### Source material
(* ===== verification/Storage.v ===== *)
(** * Contract storage ([core/src/fork/storage.rs])

    [RpcMockStorage] gives a running contract access to a key-value map that it
    shares with the simulator's state, and keeps the iterators the contract has
    opened: each holds a snapshot of the records of its range and a position.
    Every call reports [GasInfo::free()], which is left out. *)

From S2P Require Import Prelude.
From S2P Require Import CwStd.
From S2P Require Import Errors.

Open Scope Z_scope.

(** [ContractStorage = BTreeMap<Vec<u8>, Vec<u8>>]. *)
Abbreviation ContractStorage := (gmap bytes bytes).
Abbreviation StoreRecord := (bytes * bytes)%type.

Record RpcMockStorage := mkStorage {
  inner : ContractStorage;
  iterators : gmap Z (list StoreRecord * nat);
  iterator_id_ctr : Z
}.

Definition Storage_new (cell : ContractStorage) : RpcMockStorage := mkStorage cell ∅ 0.

(** ** [BTreeMap::range]: the entries of a half-open interval in key order *)
Definition key_le (r1 r2 : StoreRecord) : Prop := bytes_le r1.1 r2.1.

#[export] Instance key_le_dec r1 r2 : Decision (key_le r1 r2) := decide (bytes_le r1.1 r2.1).

Definition in_range (lo hi : option bytes) (k : bytes) : bool :=
  match lo with Some s => bytes_leb s k | None => true end &&
  match hi with Some e => bytes_ltb k e | None => true end.

Definition range (m : ContractStorage) (lo hi : option bytes) : list StoreRecord :=
  merge_sort key_le (filter (λ r, in_range lo hi r.1 = true) (map_to_list m)).

(** ** Operations *)
Section ops.
Abbreviation St := RpcMockStorage.

Definition new_iterator (records : list StoreRecord) : M BackendError St Z :=
  st ← get;
  c ← add_or_panic U32 (iterator_id_ctr st) 1;
  _ ← put (mkStorage (inner st) (<[c - 1 := (records, 0%nat)]> (iterators st)) c);
  mret (c - 1).

Definition storage_get (key : bytes) : M BackendError St (option bytes) :=
  gets (λ st, inner st !! key).

(** [start > end] describes an empty range and must not reach [range], which
    panics on it. *)
Definition scan (start stop : option bytes) (order : Order) : M BackendError St Z :=
  st ← get;
  let finish records :=
    match order with
    | Ascending => new_iterator records
    | Descending => new_iterator (reverse records)
    end in
  match start, stop with
  | Some s, Some e =>
      if bytes_ltb e s then new_iterator []
      else finish (range (inner st) (Some s) (Some e))
  | Some s, None => finish (range (inner st) (Some s) None)
  | None, Some e => finish (range (inner st) None (Some e))
  | None, None => finish (range (inner st) (Some []) None)
  end.

Definition next (iterator_id : Z) : M BackendError St (option StoreRecord) :=
  st ← get;
  match iterators st !! iterator_id with
  | Some (records, index) =>
      if (length records <=? index)%nat then mret None
      else
        _ ← put (mkStorage (inner st) (<[iterator_id := (records, S index)]> (iterators st))
                   (iterator_id_ctr st));
        r ← unwrap "index out of bounds" (records !! index);
        mret (Some r)
  | None => throw (IteratorDoesNotExist iterator_id)
  end.

Definition storage_set (key value : bytes) : M BackendError St unit :=
  modify (λ st, mkStorage (<[key := value]> (inner st)) (iterators st) (iterator_id_ctr st)).

Definition storage_remove (key : bytes) : M BackendError St unit :=
  modify (λ st, mkStorage (delete key (inner st)) (iterators st) (iterator_id_ctr st)).

(** Calling [next] [n] times, collecting the answers. *)
Fixpoint next_n (n : nat) (id : Z) : M BackendError St (list (option StoreRecord)) :=
  match n with
  | O => mret []
  | S n' => r ← next id; rs ← next_n n' id; mret (r :: rs)
  end.
End ops.

(** ** The range of a map *)

Definition order_rel (o : Order) : relation StoreRecord :=
  match o with
  | Ascending => λ r1 r2, bytes_ltb r1.1 r2.1 = true
  | Descending => λ r1 r2, bytes_ltb r2.1 r1.1 = true
  end.

#[export] Instance key_le_total : Total key_le.
Proof. intros r1 r2. apply bytes_le_total. Qed.
#[export] Instance key_le_trans : Transitive key_le.
Proof. intros r1 r2 r3. apply bytes_le_trans. Qed.

Lemma elem_of_range m lo hi k v :
  (k, v) ∈ range m lo hi ↔ m !! k = Some v ∧ in_range lo hi k = true.
Proof.
  unfold range. rewrite merge_sort_Permutation, list_elem_of_filter, elem_of_map_to_list.
  cbn. tauto.
Qed.

Lemma range_NoDup_keys m lo hi : NoDup (range m lo hi).*1.
Proof.
  unfold range. rewrite merge_sort_Permutation.
  eapply sublist_NoDup; [apply (NoDup_fst_map_to_list m)|].
  apply fmap_sublist, sublist_filter.
Qed.

Lemma sorted_strict (l : list StoreRecord) :
  NoDup l.*1 → StronglySorted key_le l → StronglySorted (order_rel Ascending) l.
Proof.
  induction l as [|r l IH]; cbn; intros Hnd Hs; [constructor|].
  apply NoDup_cons in Hnd as [Hr Hnd]. apply StronglySorted_cons in Hs as [Hle Hs].
  apply StronglySorted_cons. split; [|by apply IH].
  rewrite Forall_forall in Hle |- *. intros r' Hr'. cbn. apply bytes_ltb_spec.
  split; [by apply Hle|]. intros Heq. apply Hr. rewrite Heq.
  apply list_elem_of_fmap. eauto.
Qed.

Lemma range_sorted m lo hi : StronglySorted (order_rel Ascending) (range m lo hi).
Proof.
  apply sorted_strict; [apply range_NoDup_keys|].
  apply StronglySorted_merge_sort; apply _.
Qed.

Lemma reverse_sorted {A} (R : relation A) (l : list A) :
  StronglySorted R l → StronglySorted (flip R) (reverse l).
Proof.
  induction 1 as [|x l Hs IH Hx]; [constructor|].
  rewrite reverse_cons. apply StronglySorted_app. split_and!; [|done|repeat constructor].
  intros y z Hy ->%list_elem_of_singleton. rewrite Forall_forall in Hx.
  apply Hx. by apply elem_of_reverse.
Qed.

(** The records a scan selects, in the order it returns them. *)
Definition scan_records (m : ContractStorage) (start stop : option bytes) (o : Order)
    : list StoreRecord :=
  match o with
  | Ascending => range m start stop
  | Descending => reverse (range m start stop)
  end.

Lemma elem_of_scan_records m start stop o k v :
  (k, v) ∈ scan_records m start stop o ↔ m !! k = Some v ∧ in_range start stop k = true.
Proof. destruct o; cbn; rewrite ?elem_of_reverse; apply elem_of_range. Qed.

Lemma scan_records_sorted m start stop o :
  StronglySorted (order_rel o) (scan_records m start stop o).
Proof.
  destruct o; cbn; [apply range_sorted|].
  exact (reverse_sorted (order_rel Ascending) _ (range_sorted m start stop)).
Qed.

Lemma range_empty m s e : bytes_ltb e s = true → range m (Some s) (Some e) = [].
Proof.
  intros [Hes Hne]%bytes_ltb_spec.
  destruct (range m (Some s) (Some e)) as [|[k v] l] eqn:Hr; [done|].
  assert ((k, v) ∈ range m (Some s) (Some e)) as [_ Hk]%elem_of_range by (rewrite Hr; set_solver).
  apply andb_true_iff in Hk as [Hsk [Hke Hnk]%bytes_ltb_spec].
  exfalso. apply Hnk, (anti_symm bytes_le); [done|]. by transitivity s.
Qed.

Lemma in_range_bottom hi k : in_range (Some []) hi k = in_range None hi k.
Proof. done. Qed.

Lemma range_bottom m hi : range m (Some []) hi = range m None hi.
Proof. unfold range. f_equal. Qed.

Lemma scan_run start stop o st :
  scan start stop o st =
  if iterator_id_ctr st + 1 <? U32
  then (Ok (iterator_id_ctr st),
        mkStorage (inner st)
          (<[iterator_id_ctr st := (scan_records (inner st) start stop o, 0%nat)]> (iterators st))
          (iterator_id_ctr st + 1))
  else (Panic "attempt to add with overflow", st).
Proof.
  unfold scan, new_iterator, scan_records.
  assert (iterator_id_ctr st + 1 - 1 = iterator_id_ctr st) as Hc by lia.
  munfold. destruct start as [s|], stop as [e|]; [destruct (bytes_ltb e s) eqn:Hes|..];
    destruct o; rewrite ?range_bottom, ?(range_empty _ _ _ Hes); cbn;
    destruct (_ <? U32); by rewrite ?Hc.
Qed.

(** ** Draining an iterator *)
Lemma next_n_run n id rs ix st :
  iterators st !! id = Some (rs, ix) →
  ∃ st', next_n n id st =
           (Ok ((Some <$> take n (drop ix rs)) ++ replicate (n - length (drop ix rs)) None), st') ∧
         inner st' = inner st ∧ iterator_id_ctr st' = iterator_id_ctr st ∧
         (∀ j, j ≠ id → iterators st' !! j = iterators st !! j).
Proof.
  revert ix st. induction n as [|n IH]; intros ix st Hid; [by exists st|].
  cbn [next_n]. unfold next. munfold. cbn. rewrite Hid.
  destruct (Nat.leb_spec (length rs) ix) as [Hlen|Hlen].
  - destruct (IH ix st Hid) as (st' & Hrun & Hst'). munfold. rewrite Hrun.
    exists st'. split; [|done]. do 2 f_equal.
    rewrite drop_ge by lia. rewrite !take_nil. cbn. by rewrite Nat.sub_0_r.
  - destruct (lookup_lt_is_Some_2 rs ix Hlen) as [r Hr]. rewrite Hr.
    destruct (IH (S ix) (mkStorage (inner st) (<[id:=(rs, S ix)]> (iterators st)) (iterator_id_ctr st)))
      as (st' & Hrun & Hi & Hc & Hj); [cbn; apply lookup_insert_eq|].
    munfold. rewrite Hrun. exists st'. split; [|split_and!; [done..|]].
    + rewrite (drop_S rs r ix Hr). cbn. done.
    + intros j Hne. rewrite (Hj j Hne). cbn. by rewrite lookup_insert_ne.
Qed.

(** C11: An iterator returns, in key order or in reverse, exactly the records
    that were in its range when it was opened, and nothing after them, however
    often it is asked and whatever was written to the storage since. *)
Theorem scan_iterates_snapshot start stop o st id st1 st2 n :
  scan start stop o st = (Ok id, st1) →
  iterators st2 !! id = iterators st1 !! id →
  ∃ records st3,
    next_n n id st2 =
      (Ok ((Some <$> take n records) ++ replicate (n - length records) None), st3) ∧
    inner st3 = inner st2 ∧
    StronglySorted (order_rel o) records ∧
    ∀ k v, (k, v) ∈ records ↔ inner st !! k = Some v ∧ in_range start stop k = true.
Proof.
  rewrite scan_run. case_match; [|done]. intros [= <- <-] Hit. cbn in Hit.
  rewrite lookup_insert_eq in Hit.
  destruct (next_n_run n _ _ _ _ Hit) as (st3 & Hrun & Hin & _). rewrite drop_0 in Hrun.
  eexists _, st3. split; [exact Hrun|]. split; [done|].
  split; [apply scan_records_sorted|intros; apply elem_of_scan_records].
Qed.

### Task to complete
Which lines above hold the string "export"? Copy each of them.

### Solution to the problem
#[export] Instance key_le_dec r1 r2 : Decision (key_le r1 r2) := decide (bytes_le r1.1 r2.1).
#[export] Instance key_le_total : Total key_le.
#[export] Instance key_le_trans : Transitive key_le.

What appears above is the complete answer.